100 game elements identified
To establish the digital dataset, the research team first played games properly. Sitting around the game table, they come up with hypotheses about which elements are included and how they develop their motivating effect when played in certain combinations. So it’s also possible to see what goes wrong with a game if certain elements are missing. For example, if the dice are missing in “Ludo” or if everyone could determine the number shown on the dice themselves without any element of chance, the game would quickly lose its appeal. The research team has already compiled a catalogue of a good 100 game elements. You probably don’t need more than that; all that’s left now is to find variants or ‘composite molecules’, as Voit calls them.
For example, the research team has empirically documented an average of 24 to 25 game elements for family games such as “Labyrinth”. For complex expert and strategy games, the number of elements can be easily twice that. Even for games for three- to six-year-olds, the digital evaluation came up with 12 to 15 elements – something that surprised the computer scientist and keen game-player somewhat. “If you look at things closely, you can discover how intricately the game elements are all coordinated with each other. I take my hat off to the creativity of the game designers.”

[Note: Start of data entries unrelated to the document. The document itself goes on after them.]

Lemma nanmax_upper (s : list (option Q)) (x : Q) :
  In (Some x) s -> exists M, nanmax s = Some M /\ x <= M.
Proof.
  intros Hx%dropna_in. unfold nanmax.
  destruct (dropna s) as [|v vs]; [done|].
  eexists. split; [done|].
  destruct (running_max_upper v vs) as [Hv Hvs].
  destruct Hx as [<-|Hx]; [done|]. by apply Hvs.
Qed.

(** C7. In the scored table the outlier score of a row is the score the
    outlier scorer returns for it, its deviation is the raw deviation
    computed from the z-scores the category scorer returns, and the
    deviation column holds the raw deviations of all rows.  The risk score
    of every row is
    [iforest_weight * outlier_score + zscore_weight * (deviation / divisor)]
    where the divisor is Python's [max] of the batch maximum of the
    deviations and 1.0, a missing deviation counts as 0 in the quotient and
    the outlier score enters as it is.  For a row whose deviation is a
    number [d], the batch maximum [M] exists and bounds every deviation of
    the table, and the score is the number
    [iforest_weight * outlier_score + zscore_weight * (d / M')] with
    [M' = 1] when [M < 1] and [M' = M] otherwise. *)
Theorem risk_score_formula (df : DataFrame)
    (iforest_weight zscore_weight z_threshold score_threshold : Q)
    (out : list ScoredRow) (i : nat) (row : ScoredRow) :
  flag_anomalies df iforest_weight zscore_weight z_threshold score_threshold
  = Some out ->
  out !! i = Some row ->
  let batch_max := nanmax (map anomaly_z out) in
  (exists (iforest : list Q) (zscores : list (list (option Q))),
     isolation_forest_scores df = Some iforest /\
     Forall2 (fun cat zs =>
                category_amount_zscores df cat "claim_amount" = Some zs)
       (List.filter (fun cat => bool_decide (cat ∈ columns df))
          CATEGORY_PIVOTS)
       zscores /\
     iforest !! i = Some (anomaly_iforest row) /\
     anomaly_z row = raw_deviation zscores i /\
     map anomaly_z out =
       map (raw_deviation zscores) (seq 0 (length (rows df)))) /\
  risk_score row =
    fadd (fmul (Some iforest_weight) (Some (anomaly_iforest row)))
         (fmul (Some zscore_weight)
            (fdiv (fillna0 (anomaly_z row)) (py_max batch_max 1))) /\
  forall d, anomaly_z row = Some d ->
    exists M,
      batch_max = Some M /\
      (forall j row' d', out !! j = Some row' -> anomaly_z row' = Some d' ->
         d' <= M) /\
      risk_score row =
        Some (iforest_weight * anomaly_iforest row +
              zscore_weight * (d / (if Qlt_le_dec M 1 then 1 else M))).
Proof.
  intros Hout Hrow.
  destruct (flag_anomalies_row _ _ _ _ _ _ _ _ Hout Hrow)
    as (iforest & zscores & r & a & Hif & Hzs & _ & Ha & Hdev & Hfields).
  cbv zeta in *.
  assert (Hz : forall j row' d',
            out !! j = Some row' -> anomaly_z row' = Some d' ->
            In (Some d') (map anomaly_z out)).
  { intros j row' d' Hj Hd'. apply in_map_iff. exists row'.
    split; [done|]. apply list_elem_of_In, list_elem_of_lookup. eauto. }
  split; [exists iforest, zscores; by subst row|].
  split; [by subst row|].
  intros d Hd.
  destruct (nanmax_upper _ d (Hz i row d Hrow Hd)) as (M & HM & _).
  exists M. split; [done|]. split.
  - intros j row' d' Hj Hd'.
    destruct (nanmax_upper _ d' (Hz j row' d' Hj Hd')) as (M' & HM' & Hle).
    rewrite HM in HM'. by injection HM' as <-.
  - rewrite Hfields in Hd |- *. simpl in Hd |- *. rewrite Hd, HM. simpl.
    by destruct (Qlt_le_dec M 1).
Qed.
(** * Middleware composition of the Nitric Python SDK ([nitric/context.py])

  The development embeds the handler-to-middleware adapter
  ([_is_handler], [_convert_to_middleware]), the composer
  ([compose_middleware] with its closures [composed], [reduce_chain] and
  [chained_middleware]) and the [HttpResponse.body] property.

  Python callables are first-order values here: a user function is named
  and looked up in a function table, and each closure that the source
  builds is a constructor holding its captured variables.  A function body
  is a tree of effects ([prog]); [run] and [invoke] execute it, threading
  the heap, propagating exceptions and recording every call that is made.

  Every function is a coroutine function whose call is awaited at once, as
  in the source, so [await f(x)] is an ordinary call; calls pass positional
  arguments only, as all the calls of the source do. *)

From stdpp Require Import base option list strings gmap.
From Stdlib Require Import ZArith Lia.

(** ** Python values *)

Section Python.

(** [C] is the source's type variable [C] (the context objects), [Heap]
    the mutable state that functions can read and write (the fields of
    the context objects, logs, ...), [Err] the exceptions user code
    raises. *)
Context {C Heap Err : Type}.

(** Truth value of a context object ([bool(ctx)]).  The context classes of
    the module define neither [__bool__] nor [__len__], so theirs is
    constantly [true]. *)
Variable truthy_ctx : C -> bool.

#[warnings="-register-all"]
Inductive obj : Type :=
| PyNone
| Ctx (c : C)
| User (name : string)
    (* a function supplied by the user *)
| Closure_middleware (handler : obj)
    (* [middleware] of [_convert_to_middleware], capturing [handler] *)
| Closure_chained_middleware (cur acc_next : obj)
    (* [chained_middleware] of [reduce_chain], capturing [cur], [acc_next] *)
| Closure_composed (middlewares : list obj).
    (* [composed] of [compose_middleware], capturing [middlewares] *)

Definition is_None (v : obj) : bool :=
  match v with PyNone => true | _ => false end.

(** [bool(v)]: [None] is false, functions are true. *)
Definition truthy (v : obj) : bool :=
  match v with
  | PyNone => false
  | Ctx c => truthy_ctx c
  | _ => true
  end.

Inductive type_error : Type :=
| NotCallable      (* 'NoneType' object is not callable *)
| BadArguments.    (* missing or too many arguments *)

Inductive exn : Type :=
| TypeError (why : type_error)
| Exception (e : Err).

Inductive res (A : Type) : Type :=
| Ok (a : A)
| Error (e : exn).
Global Arguments Ok {A} a.
Global Arguments Error {A} e.

(** ** Signatures ([inspect.Signature]) *)

Inductive param_kind : Type :=
| POSITIONAL_ONLY
| POSITIONAL_OR_KEYWORD
| VAR_POSITIONAL
| KEYWORD_ONLY
| VAR_KEYWORD.

(** [default = None] stands for [inspect.Parameter.empty]. *)
Record parameter : Type := Param {
  pname : string;
  kind : param_kind;
  default : option obj
}.

Definition is_positional (p : parameter) : bool :=
  match kind p with
  | POSITIONAL_ONLY | POSITIONAL_OR_KEYWORD => true
  | _ => false
  end.

Definition is_var_positional (p : parameter) : bool :=
  match kind p with VAR_POSITIONAL => true | _ => false end.

Definition is_keyword_only (p : parameter) : bool :=
  match kind p with KEYWORD_ONLY => true | _ => false end.

Definition has_default (p : parameter) : bool :=
  match default p with Some _ => true | None => false end.

(** ** Effects of a function body *)

Inductive prog : Type :=
| Ret (v : obj)
| Raise (e : exn)
| Get (k : Heap -> prog)
| Put (h : Heap) (k : prog)
| Call (f : obj) (args : list obj) (k : obj -> prog)
    (* [await f( *args)], then [k] on the value returned *)
| Try (p : prog) (handler : exn -> prog) (k : obj -> prog).
    (* [try: p  except e: handler e], then [k] *)

Fixpoint bind (p : prog) (k : obj -> prog) : prog :=
  match p with
  | Ret v => k v
  | Raise e => Raise e
  | Get g => Get (fun h => bind (g h) k)
  | Put h p' => Put h (bind p' k)
  | Call f args g => Call f args (fun v => bind (g v) k)
  | Try p' handler g => Try p' handler (fun v => bind (g v) k)
  end.

Definition call (f : obj) (args : list obj) : prog := Call f args Ret.

Notation "x <- p ;; k" := (bind p (fun x => k))
  (at level 100, p at next level, right associativity).

(** A user function: its signature and its body, which receives the
    values bound to its positional parameters, in order, followed by
    what [*args] collected. *)
Record pyfunction : Type := Def {
  parameters : list parameter;
  body : list obj -> prog
}.

(** ** Execution *)

(** A call [f( *args)] that the run makes, whether [f] accepts it or not,
    with the heap as it was when the call was made. *)
Inductive event : Type :=
| Called (f : obj) (args : list obj) (h : Heap).

Inductive outcome : Type :=
| Returned (v : obj)
| Raised (e : exn).

(** What a run leaves: how it ended, the heap, and the calls it made, in
    the order in which they started. *)
Definition result : Type := outcome * Heap * list event.

Definition after (t : list event) (r : option result) : option result :=
  match r with
  | Some (o, h, t') => Some (o, h, t ++ t')
  | None => None
  end.

(** Sequencing: an exception ends the run, a returned value is handed
    on.  [None] is a run cut short by the lack of fuel. *)
Definition and_then (r : option result) (k : obj -> Heap -> option result)
  : option result :=
  match r with
  | Some (Returned v, h, t) => after t (k v h)
  | Some (Raised e, h, t) => Some (Raised e, h, t)
  | None => None
  end.

Definition or_else (r : option result) (k : exn -> Heap -> option result)
  : option result :=
  match r with
  | Some (Returned v, h, t) => Some (Returned v, h, t)
  | Some (Raised e, h, t) => after t (k e h)
  | None => None
  end.

(** [run invoke_callee p h] executes [p] on heap [h]; calls are answered
    by [invoke_callee]. *)
Fixpoint run (invoke_callee : obj -> list obj -> Heap -> option result)
    (p : prog) (h : Heap) : option result :=
  match p with
  | Ret v => Some (Returned v, h, [])
  | Raise e => Some (Raised e, h, [])
  | Get k => run invoke_callee (k h) h
  | Put h' k => run invoke_callee k h'
  | Call f args k =>
      and_then (after [Called f args h] (invoke_callee f args h))
               (fun v h' => run invoke_callee (k v) h')
  | Try p' handler k =>
      and_then (or_else (run invoke_callee p' h)
                        (fun e h' => run invoke_callee (handler e) h'))
               (fun v h' => run invoke_callee (k v) h')
  end.

(** [inv2] answers every call that [inv1] answers, and in the same way. *)
Definition answers_more
    (inv1 inv2 : obj -> list obj -> Heap -> option result) : Prop :=
  forall f args h res, inv1 f args h = Some res -> inv2 f args h = Some res.

(** ** Calling convention *)

(** Positional arguments [args] against the positional parameters [ps]:
    arguments fill the parameters from the left, a parameter left without
    an argument takes its default, surplus arguments need [*args]. *)
Fixpoint bind_positional (ps : list parameter) (args : list obj)
    (var_positional : bool) : option (list obj) :=
  match ps with
  | [] =>
      match args with
      | [] => Some []
      | _ :: _ => if var_positional then Some args else None
      end
  | p :: ps' =>
      match args with
      | a :: args' =>
          option_map (cons a) (bind_positional ps' args' var_positional)
      | [] =>
          match default p with
          | Some d => option_map (cons d) (bind_positional ps' [] var_positional)
          | None => None
          end
      end
  end.

(** A call with positional arguments only: a keyword-only parameter must
    have a default. *)
Definition bind_arguments (params : list parameter) (args : list obj)
  : option (list obj) :=
  if forallb (fun p => negb (is_keyword_only p) || has_default p) params
  then bind_positional (filter (fun p => is_positional p = true) params) args
                       (existsb is_var_positional params)
  else None.

(** ** The source functions *)

(** The function table: what each [User name] stands for. *)
Variable functions : string -> pyfunction.

Definition required (name : string) : parameter :=
  Param name POSITIONAL_OR_KEYWORD None.
Definition optional (name : string) (d : obj) : parameter :=
  Param name POSITIONAL_OR_KEYWORD (Some d).

(** [inspect.signature]: the parameters of a callable; [TypeError] for an
    object that is not callable.  The closures have the signatures the
    source declares: [middleware(ctx, nxt)],
    [chained_middleware(ctx, nxt=None)], [composed(ctx, nxt=None)]. *)
Definition inspect_signature (unknown : obj) : res (list parameter) :=
  match unknown with
  | PyNone | Ctx _ => Error (TypeError NotCallable)
  | User name => Ok (parameters (functions name))
  | Closure_middleware _ => Ok [required "ctx"; required "nxt"]
  | Closure_chained_middleware _ _ => Ok [required "ctx"; optional "nxt" PyNone]
  | Closure_composed _ => Ok [required "ctx"; optional "nxt" PyNone]
  end.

Digital pattern recognition for cooperative games
Digital pattern recognition reveals recurring combinations from the wealth of game instructions. Voit illustrates this with the example of cooperative games, e.g. the dice games “Orchard” or “Magic Maze”. This cooperative game design is found only 342 times in the current database. In addition, the systematic evaluation shows that the rules of popular cooperative games protect other players against the “smarties at the game table”. To prevent them from dominating the rounds, game instructions call for different roles. Thus, the brains behind the games ensure that, in a cooperative variant, one person is dependent on the others.
Open-ended long-term project
The joint project of the Games Archive and the Faculty of Computer Science is designed to last. “We’re having so much fun with this field of research that the topic will keep us busy for the next 15 or 20 years. After all, 1,500 or more new games are released every year.”
The potential of the computer science approach becomes ever more evident as the project progresses and thus also becomes more tangible. Stefanie Kuschill, research assistant at the Games Archive, quickly noticed how interesting the new approach to the world of games is. In this approach, Professor Voit’s team feeds the AI with elements ranging from children’s games to complex strategy games and then lets it learn. “Professor Voit’s enthusiasm is contagious.”
EMPAMOS provides game inventors with a thinking and analysis tool. With it, they can recognise which combinations occur frequently or not at all, for example, and can adjust their game ideas accordingly or deliberately try out unusual ways. “Ultimately,” says Voit with conviction, “no exciting game can be invented without human creativity.”
About the author
Thomas Tjiang is business and local journalist and communication consultant. Since the start of the 1990s, he has worked for all types of media, such as daily and monthly press, the radio, TV, news agencies and on-line editorial offices. The freelance expert for literature and communication science has lived in Nuremberg for 30 years.